Mrs Cynthia Morrison, Sector Minister, said the ministry would be meeting management of all care homes and orphanages, as well as engage the Attorney Generals Department to “close down or take over” those that did not meet the requirements or flout the laws.
She made this known when she engaged the media during a three day National Validation Meeting to review the Children’s Act, 2016 (ACT 937), Juvenile Justice Act and related Laws.
Mrs Morrison said the National Service personnel would also keep watch over school feeding and the Livelihood Empowerment Against Poverty (LEAP) programmes.
“We have requested for 100 National Service personnel to monitor school feeding exercises in our schools, they are going to monitor the leap beneficiaries, and they are going to monitor our Homes to see what is going on,” she stated.
The minister said though social workers had been monitoring care homes and “doing very well,” their efforts would be supported by National Service personnel to ensure greater protection for children and the vulnerable.
She said child exploitation in the lake regions was “not as bad as before” because some fishermen had taken up taskforce roles and were supporting social workers to arrest child traffickers.
Mrs Morrison, who noted that some children had taken up the fishing trade and not in school, called for concerted efforts to ensure all children of school going age were enrolled in schools.
She said the ministry would be working more closely with stakeholders to improve the welfare of the Ghanaian child.“
The Ghanaian child must be made to know that he or she belongs to the world. The children will replace us tomorrow and must be given the best in life.”
The review meeting will fine tune the Children’s Act to align it to the Hague Convention on inter-country adoption, with UNICEF and Global Affairs Canada supporting the consultative process on a new draft bill
Amendments had been proposed to laws covering Children, Juvenile Justice, Human Trafficking and the Criminal Offences Act.
Consultations are also ongoing at the national, regional and district levels with stakeholders, including lawyers, judges, social welfare officers and the media.
Miss Hilda Mensah, a Child Protection specialist with UNICEF, said the full protection of children required laws that documented their vulnerability and provided mechanisms that would shield them from violence, abuse and injustices.
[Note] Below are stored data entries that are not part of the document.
(** * Mmani spectral embedding: a shallow embedding of
      [Mmani/embedding/spectral_embedding.py] and the properties of its
      pipeline.

    The development follows the Python module function by function:
    - numpy arrays are lists with an explicit shape, indexed and sliced with
      Python's rules (negative indices, clamping, negative steps);
    - scipy sparse matrices are a format tag, a shape and the list of stored
      (row, col, value) entries;
    - exceptions and warnings are explicit: a computation returns the trace
      of its observable events together with either an exception or a value;
    - in-place mutation ([_set_diag] on a dense array) acts on a store of
      objects addressed by references. *)

From Stdlib Require Import ZArith Lia List Bool String Sorted.
From stdpp Require Import base option list gmap strings.

Local Open Scope Z_scope.
Local Open Scope nat_scope.

(** ** Scalars

    Array entries are floating point numbers in the program.  Nothing below
    depends on their arithmetic, only on the operations the module applies
    to them: the additive unit (an entry that is not stored in a sparse
    matrix), addition (duplicate sparse entries add up), the product used by
    the degree rescaling and the test [x != 0]. *)

Class Scalar (F : Type) := {
  fzero : F;
  fadd : F → F → F;
  fmul : F → F → F;
  fnonzero : F → bool
}.

(** ** Exceptions *)

Inductive exn :=
| ValueError
| RuntimeError
| IndexError
| NameError
| AttributeError
| ConfigurationError
| NumericalNonConvergence.

#[global] Instance exn_eq_dec : EqDecision exn.
Proof. solve_decision. Defined.
(** [close()] on the session stored under its conv, followed by what
    its callback does to the table: the server's adapter erases the
    entry, anything else leaves the closed session in place. *)
Lemma close_in_table (s : Server.KCPServer) (k : Z) (c : KCPConnection) :
  conv_ c = k ->
  Server.run_close_callbacks (snd (close c))
    (Server.set_connections s (<[k := fst (close c)]> (Server.connections_ s)))
  = Server.set_connections s
      (if negb (State_eqb (state_ c) DISCONNECTED)
          && match close_callback_ c with
             | Some close_server => true
             | _ => false
             end
       then delete k (Server.connections_ s)
       else <[k := fst (close c)]> (Server.connections_ s)).
Proof.
  intros Hconv. destruct (State_eqb (state_ c) DISCONNECTED) eqn:Hst.
  - apply State_eqb_eq in Hst. rewrite (close_disconnected c Hst). reflexivity.
  - apply State_eqb_neq in Hst. rewrite (close_first c Hst). simpl.
    unfold Server.run_close_callbacks. rewrite foldl_app.
    replace (foldl _ _ (if State_eqb (state_ c) CONNECTING
                           || State_eqb (state_ c) CONNECTED
                        then [EvStateChange (conv_ c) DISCONNECTING] else []))
      with (Server.set_connections s
              (<[k := set_state c DISCONNECTED]> (Server.connections_ s)))
      by (destruct (State_eqb (state_ c) CONNECTING
                    || State_eqb (state_ c) CONNECTED); reflexivity).
    destruct (close_callback_ c) as [[|u]|]; simpl; try reflexivity.
    unfold Server.remove_connection. simpl.
    rewrite Hconv, lookup_insert_eq. simpl.
    rewrite delete_insert_eq. reflexivity.
Qed.

(** One turn of the loop at a session stored under its conv. *)
Lemma sweep_loop_step (fuel : nat) (now k : Z) (s : Server.KCPServer)
    (c : KCPConnection) :
  Server.connections_ s !! k = Some c ->
  conv_ c = k ->
  Server.sweep_loop (S fuel) now (Some k) s
  = if is_timeout c now (Server.timeout_ s) then
      if erased_by_adapter (Server.timeout_ s) now c then Undefined
      else
        '(s2, tr2) ← Server.sweep_loop fuel now
                        (Server.next_ k (Server.connections_ s))
                        (Server.set_connections s
                           (delete k (Server.connections_ s)));
        Done (s2, snd (close c) ++ tr2)
    else
      '(_, c2, tr2) ← recv (fst (update c now));
      '(s2, tr3) ← Server.sweep_loop fuel now
                      (Server.next_ k (Server.connections_ s))
                      (Server.set_connections s
                         (<[k := c2]> (Server.connections_ s)));
      Done (s2, snd (update c now) ++ tr2 ++ tr3).
Proof.
  intros Hk Hconv. simpl. rewrite Hk.
  unfold erased_by_adapter.
  destruct (is_timeout c now (Server.timeout_ s)) eqn:Hto.
  - pose proof (close_in_table s k c Hconv) as Hclose.
    destruct (close c) as [c' tr] eqn:Hc. simpl in Hclose. rewrite Hclose.
    simpl.
    destruct (negb (State_eqb (state_ c) DISCONNECTED)
              && match close_callback_ c with
                 | Some close_server => true
                 | _ => false
                 end) eqn:Had.
    + unfold Server.erase_it. simpl. rewrite lookup_delete_eq. reflexivity.
    + unfold Server.erase_it. simpl. rewrite lookup_insert_eq. simpl.
      rewrite delete_insert_eq, next_insert_same. reflexivity.
  - destruct (update c now) as [c1 tr1]. simpl.
    destruct (recv c1) as [[[r c2] tr2]| |]; simpl; try reflexivity.
    rewrite next_insert_same. reflexivity.
Qed.

Lemma pending_nonempty (j : Z) (X : gset Z) (fuel : nat) :
  j ∈ X -> (size (pending (Some j) X) <= fuel)%nat -> exists f, fuel = S f.
Proof.
  intros Hj Hle. destruct fuel as [|f]; [|eauto].
  assert (Hz : size (pending (Some j) X) = 0%nat) by lia.
  apply size_empty_iff in Hz.
  assert (Hin : j ∈ pending (Some j) X).
  { apply elem_of_filter. split; [lia | exact Hj]. }
  rewrite Hz in Hin. set_solver.
Qed.

Lemma keys_are_convs_delete (s : Server.KCPServer) (k : Z) :
  keys_are_convs s ->
  keys_are_convs (Server.set_connections s (delete k (Server.connections_ s))).
Proof.
  intros Hok j c. simpl. intros H.
  apply lookup_delete_Some in H as [_ H]. apply (Hok _ _ H).
Qed.

Lemma keys_are_convs_insert (s : Server.KCPServer) (k : Z) c :
  keys_are_convs s -> conv_ c = k ->
  keys_are_convs (Server.set_connections s (<[k := c]> (Server.connections_ s))).
Proof.
  intros Hok Hc j c'. simpl. rewrite lookup_insert.
  case_decide as Hj; [intros [= <-]; congruence | apply Hok].
Qed.

(** The sweep from [j] on has no defined result when a session at or
    after [j] is closed through the server's adapter. *)
Lemma sweep_loop_undefined (now : Z) (fuel : nat) :
  forall (j : Z) (s : Server.KCPServer),
    keys_are_convs s ->
    is_Some (Server.connections_ s !! j) ->
    (exists k c, j <= k /\ Server.connections_ s !! k = Some c /\
                 erased_by_adapter (Server.timeout_ s) now c = true) ->
    (size (pending (Some j) (dom (Server.connections_ s))) <= fuel)%nat ->
    Server.sweep_loop fuel now (Some j) s = Undefined.
Proof.
  induction fuel as [|fuel IH]; intros j s Hok [cj Hj] (k & c & Hjk & Hk & Hbad) Hfuel.
  { destruct (pending_nonempty j (dom (Server.connections_ s)) 0%nat)
      as [f Hf]; [apply elem_of_dom; eauto | exact Hfuel | discriminate]. }
  rewrite (sweep_loop_step fuel now j s cj Hj (Hok _ _ Hj)).
  assert (Hnext : forall m' : gmap Z KCPConnection,
            j <> k ->
            (forall b, j < b -> m' !! b = Server.connections_ s !! b) ->
            dom m' ⊆ dom (Server.connections_ s) ->
            keys_are_convs (Server.set_connections s m') ->
            Server.sweep_loop fuel now
              (Server.next_ j (Server.connections_ s))
              (Server.set_connections s m') = Undefined).
  { intros m' Hne Hsame Hsub Hok'.
    destruct (next_reaches j k (Server.connections_ s)) as (a & Ha & Hrange & Hina);
      [eauto | lia |].
    rewrite Ha. apply IH.
    - exact Hok'.
    - simpl. rewrite Hsame by lia. exact Hina.
    - exists k, c. simpl. rewrite Hsame by lia.
      split; [lia|]. split; assumption.
    - unfold Server.set_connections. cbn [Server.connections_].
      pose proof (pending_step j a (dom (Server.connections_ s)) (dom m')
                    ltac:(apply elem_of_dom; eauto) ltac:(lia) Hsub).
      lia. }
  destruct (is_timeout cj now (Server.timeout_ s)) eqn:Hto.
  - destruct (erased_by_adapter (Server.timeout_ s) now cj) eqn:Hadj;
      [reflexivity|].
    rewrite Hnext; [reflexivity | | | |].
    + intros ->. congruence.
    + intros b Hb. apply lookup_delete_ne. lia.
    + rewrite dom_delete_L. intros x Hx.
      apply elem_of_difference in Hx as [Hx _]. exact Hx.
    + apply keys_are_convs_delete, Hok.
  - assert (Hne : j <> k).
    { intros ->. unfold erased_by_adapter in Hbad.
      assert (c = cj) by congruence. subst c. rewrite Hto in Hbad.
      discriminate. }
    destruct (recv_done (fst (update cj now))) as (r & c2 & tr2 & Hrecv & Hc2 & _).
    rewrite Hrecv. simpl.
    rewrite Hnext; [reflexivity | exact Hne | | |].
    + intros b Hb. apply lookup_insert_ne. lia.
    + rewrite dom_insert_L. intros x Hx.
      apply elem_of_union in Hx as [Hx|Hx]; [|exact Hx].
      apply elem_of_singleton in Hx. subst x. apply elem_of_dom. eauto.
    + apply keys_are_convs_insert; [exact Hok|].
      rewrite Hc2, update_shape. simpl. apply (Hok _ _ Hj).
Qed.

(** C2 (where the code departs from it): when some session of the table
    is timed out at the time of the sweep, not yet DISCONNECTED, and
    still has the close adapter the server registered, the sweep has no
    defined result.  [close()] calls the adapter, which erases the
    session's node from the table; the loop then calls
    [connections_.erase(it)] on the iterator of that erased node. *)
Theorem sweep_erases_twice (s : Server.KCPServer) (k : Z)
    (c : KCPConnection) :
  keys_are_convs s ->
  Server.connections_ s !! k = Some c ->
  state_ c <> DISCONNECTED ->
  close_callback_ c = Some close_server ->
  is_timeout c (u32 (steady_clock_ms (Server.clock_reads_ s)))
    (Server.timeout_ s) = true ->
  Server.update_connections s = Undefined.
Proof.
  intros Hok Hk Hst Hcb Hto.
  unfold Server.update_connections, Server.get_current_ms.
  cbv beta iota. cbn [Server.connections_].
  destruct (Server.begin_ (Server.connections_ s)) as [j|] eqn:Hb.
  - pose proof (begin_Some _ _ Hb) as [Hj Hmin].
    apply sweep_loop_undefined.
    + intros k' c'. apply Hok.
    + exact Hj.
    + exists k, c. split; [apply Hmin; eauto|]. split; [exact Hk|].
      unfold erased_by_adapter. cbn [Server.timeout_].
      apply State_eqb_neq in Hst. rewrite Hto, Hst, Hcb. reflexivity.
    + apply pending_le_size.
  - apply begin_None in Hb. rewrite Hb, lookup_empty in Hk. discriminate.
Qed.


Lemma pending_elem (j k : Z) (X : gset Z) :
  k ∈ pending (Some j) X <-> j <= k /\ k ∈ X.
Proof. unfold pending. apply elem_of_filter. Qed.

(** From the iterator after [j] on, the loop has the keys above [j]
    left. *)
Lemma pending_next_elem (j k : Z) (m m' : gmap Z KCPConnection) :
  (forall b, j < b -> m' !! b = m !! b) ->
  k ∈ pending (Server.next_ j m) (dom m') <-> j < k /\ k ∈ dom m'.
Proof.
  intros Hsame.
  assert (Hdom : j < k -> k ∈ dom m' -> is_Some (m !! k)).
  { intros Hjk Hk. apply elem_of_dom in Hk. rewrite <- Hsame; assumption. }
  destruct (Server.next_ j m) as [a|] eqn:Hn.
  - apply next_Some in Hn as (Hja & _ & Hmin). rewrite pending_elem. split.
    + intros [Hak Hk]. split; [lia | exact Hk].
    + intros [Hjk Hk]. split; [|exact Hk]. apply Hmin; auto.
  - simpl. split; [set_solver|].
    intros [Hjk Hk]. pose proof (next_None _ _ Hn k (Hdom Hjk Hk)). lia.
Qed.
She said strong institutions would also be required to ensure that children and adolescents did not suffer same treatment as adults.
Miss Mensah said despite efforts by government towards the protection of children’s rights, the nation still recorded one of the highest rates of child abuse with about 20 per cent of children still engaged in hazardous and exploitative labour, whiles an estimated 30,000 children; the majority being girls, entered into early marriages annually and dropped out of school.